Per farvi un esempio un giorno non sapevo quale treno dovevo prendere per raggiungere Nakano (un altro punto focale per lo shopping otaku). Mi si avvicina un giapponese che mi chiede quale sia il problema, così gli chiedo indicazioni e invece di limitarsi a questo mi accompagna direttamente al binario dove avrei dovuto prendere il treno per Nakano. Ovunque tu sia: Arigato Gozaimasu! Senza di te sarei ancora li dispersa!  Inoltre la certezza che anche in caso di smarrimento di oggetti di valore questi verranno sicuramente restituiti, in qualche modo, al legittimo proprietario, lascia speranza per credere ancora nella bontà umana.

Sono molto felice di aver superato i miei limiti il giorno del mio primo viaggio in Giappone.
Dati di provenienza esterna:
(** * AutoColumnSize: the column-width cache of the grid

    Shallow embedding of [src/plugins/autoColumnSize/autoColumnSize.js].
    The plugin object is a record threaded through a small state monad
    that can also raise the one fault the file can raise by itself: a
    property read on a host reference that is no longer there.  Calls to
    the collaborators (sample selector, measurement surface, frame
    scheduler, overlays) are recorded in a trace, so that "how often"
    and "in which order" are ordinary statements about lists. *)

From Stdlib Require Import ZArith Lia.
From stdpp Require Import gmap list.

Open Scope Z_scope.

(** ** JavaScript values used by the plugin *)

(** [{from: .., to: ..}]: both ends inclusive. *)
Record Range := mkRange { from : Z; to : Z }.

(** A range argument is documented as [Number|Object]. *)
Inductive RangeArg :=
| RNumber (n : Z)
| RObject (r : Range).

(** [if (typeof r === 'number') r = {from: r, to: r}] *)
Definition normalize (r : RangeArg) : Range :=
  match r with
  | RNumber n => mkRange n n
  | RObject o => o
  end.

(** A number or [undefined] ([None]). *)
Abbreviation JsNum := (option Z).

(** Truthiness of a number-or-undefined: [undefined] and [0] are falsy. *)
Definition truthy (v : JsNum) : bool :=
  match v with
  | Some n => negb (n =? 0)
  | None => false
  end.

(** [v || 0] on a number-or-undefined. *)
Definition orZero (v : JsNum) : Z :=
  match v with
  | Some n => if truthy v then n else 0
  | None => 0
  end.

(** The indices [rangeEach(r.from, r.to, ..)] visits, in order. *)
Definition columnsOf (r : Range) : list Z := seqZ (from r) (to r - from r + 1).

(** ** The host ([this.hot]) as far as the plugin reads it *)

Record Viewport := mkViewport {
  columnsVisibleCalculator : bool;
  columnsRenderCalculator : bool;
  wtFirstVisibleColumn : Z;
  wtLastVisibleColumn : Z;
  wtFirstRenderedColumn : Z;
  wtLastRenderedColumn : Z
}.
Altrimenti non starei vivendo le emozioni che provo ora ogni volta che torno in questo meraviglioso paese.

Dopo aver viaggiato di nuovo in Giappone gli anni successivi sono di ritorno nella patria nipponica tra una settimana. Il 12 febbraio 2019 partirò per un nuovo viaggio in Giappone in compagnia del mio ragazzo, Carlo. Questa volta sono certa che sarà l’esperienza più spettacolare che abbia mai vissuto.